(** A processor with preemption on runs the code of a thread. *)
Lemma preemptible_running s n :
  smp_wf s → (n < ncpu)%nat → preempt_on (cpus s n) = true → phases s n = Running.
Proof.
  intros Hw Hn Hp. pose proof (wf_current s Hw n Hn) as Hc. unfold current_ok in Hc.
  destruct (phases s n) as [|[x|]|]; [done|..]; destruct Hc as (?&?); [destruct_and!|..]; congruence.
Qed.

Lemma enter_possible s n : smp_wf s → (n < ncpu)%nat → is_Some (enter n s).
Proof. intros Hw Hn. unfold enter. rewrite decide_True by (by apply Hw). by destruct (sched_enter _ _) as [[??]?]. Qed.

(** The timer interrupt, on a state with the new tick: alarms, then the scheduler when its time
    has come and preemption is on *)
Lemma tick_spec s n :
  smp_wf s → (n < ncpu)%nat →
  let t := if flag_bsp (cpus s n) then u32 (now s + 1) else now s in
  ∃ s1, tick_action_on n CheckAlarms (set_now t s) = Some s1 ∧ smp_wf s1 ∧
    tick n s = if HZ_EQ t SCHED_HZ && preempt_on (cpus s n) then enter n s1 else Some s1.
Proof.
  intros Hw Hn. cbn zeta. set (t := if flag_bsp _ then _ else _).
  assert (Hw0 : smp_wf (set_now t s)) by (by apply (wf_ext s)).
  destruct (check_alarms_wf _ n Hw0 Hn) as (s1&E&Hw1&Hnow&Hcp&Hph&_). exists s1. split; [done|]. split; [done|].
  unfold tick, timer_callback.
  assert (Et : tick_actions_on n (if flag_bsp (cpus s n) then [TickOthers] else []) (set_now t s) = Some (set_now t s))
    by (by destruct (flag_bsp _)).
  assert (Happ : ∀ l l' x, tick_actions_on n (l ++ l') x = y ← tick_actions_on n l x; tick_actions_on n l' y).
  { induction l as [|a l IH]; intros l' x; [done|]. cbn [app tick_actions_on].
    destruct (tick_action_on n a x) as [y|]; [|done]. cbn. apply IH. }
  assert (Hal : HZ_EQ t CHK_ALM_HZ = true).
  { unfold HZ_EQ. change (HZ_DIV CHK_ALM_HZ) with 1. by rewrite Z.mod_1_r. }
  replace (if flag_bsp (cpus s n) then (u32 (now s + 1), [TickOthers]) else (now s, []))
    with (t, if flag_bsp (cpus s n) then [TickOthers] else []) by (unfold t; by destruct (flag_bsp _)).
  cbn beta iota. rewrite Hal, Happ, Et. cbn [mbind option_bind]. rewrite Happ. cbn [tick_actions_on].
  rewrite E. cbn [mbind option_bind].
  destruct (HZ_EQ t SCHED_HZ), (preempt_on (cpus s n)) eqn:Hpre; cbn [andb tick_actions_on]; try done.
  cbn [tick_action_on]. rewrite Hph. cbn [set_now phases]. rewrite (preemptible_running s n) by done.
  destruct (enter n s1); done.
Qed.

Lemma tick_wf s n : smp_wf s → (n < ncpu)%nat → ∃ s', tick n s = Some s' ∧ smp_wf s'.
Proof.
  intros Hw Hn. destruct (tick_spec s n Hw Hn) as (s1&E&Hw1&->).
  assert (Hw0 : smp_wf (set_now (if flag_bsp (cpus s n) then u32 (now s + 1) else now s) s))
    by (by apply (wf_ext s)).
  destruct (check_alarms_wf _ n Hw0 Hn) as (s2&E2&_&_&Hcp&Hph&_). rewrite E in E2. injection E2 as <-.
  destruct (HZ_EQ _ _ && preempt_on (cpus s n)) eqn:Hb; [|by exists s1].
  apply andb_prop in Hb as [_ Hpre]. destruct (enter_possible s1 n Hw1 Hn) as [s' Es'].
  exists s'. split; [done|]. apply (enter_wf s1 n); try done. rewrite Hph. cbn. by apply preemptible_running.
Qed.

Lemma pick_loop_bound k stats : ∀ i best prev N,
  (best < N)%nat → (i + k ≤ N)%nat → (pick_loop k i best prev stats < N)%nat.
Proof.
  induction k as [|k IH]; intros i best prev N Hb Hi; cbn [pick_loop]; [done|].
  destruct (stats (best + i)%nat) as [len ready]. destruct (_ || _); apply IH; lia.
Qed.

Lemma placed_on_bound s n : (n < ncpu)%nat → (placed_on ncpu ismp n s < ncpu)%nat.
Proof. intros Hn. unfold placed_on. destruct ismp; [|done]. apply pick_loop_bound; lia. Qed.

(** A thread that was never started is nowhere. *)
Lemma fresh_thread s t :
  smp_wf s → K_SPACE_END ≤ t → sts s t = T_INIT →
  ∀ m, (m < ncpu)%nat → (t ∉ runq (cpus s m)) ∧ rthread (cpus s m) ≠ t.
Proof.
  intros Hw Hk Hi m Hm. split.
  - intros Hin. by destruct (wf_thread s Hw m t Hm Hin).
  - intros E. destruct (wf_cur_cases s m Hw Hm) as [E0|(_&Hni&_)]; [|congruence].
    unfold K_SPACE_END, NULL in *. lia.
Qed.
************
▶ Problem details: Copy exactly, with no other lines, the stretch of the material that begins at the line containing "(cpus s m) ≠ t." and ends at its last line.

▶ Exercise response:
  ∀ m, (m < ncpu)%nat → (t ∉ runq (cpus s m)) ∧ rthread (cpus s m) ≠ t.
Proof.
  intros Hw Hk Hi m Hm. split.
  - intros Hin. by destruct (wf_thread s Hw m t Hm Hin).
  - intros E. destruct (wf_cur_cases s m Hw Hm) as [E0|(_&Hni&_)]; [|congruence].
    unfold K_SPACE_END, NULL in *. lia.
Qed.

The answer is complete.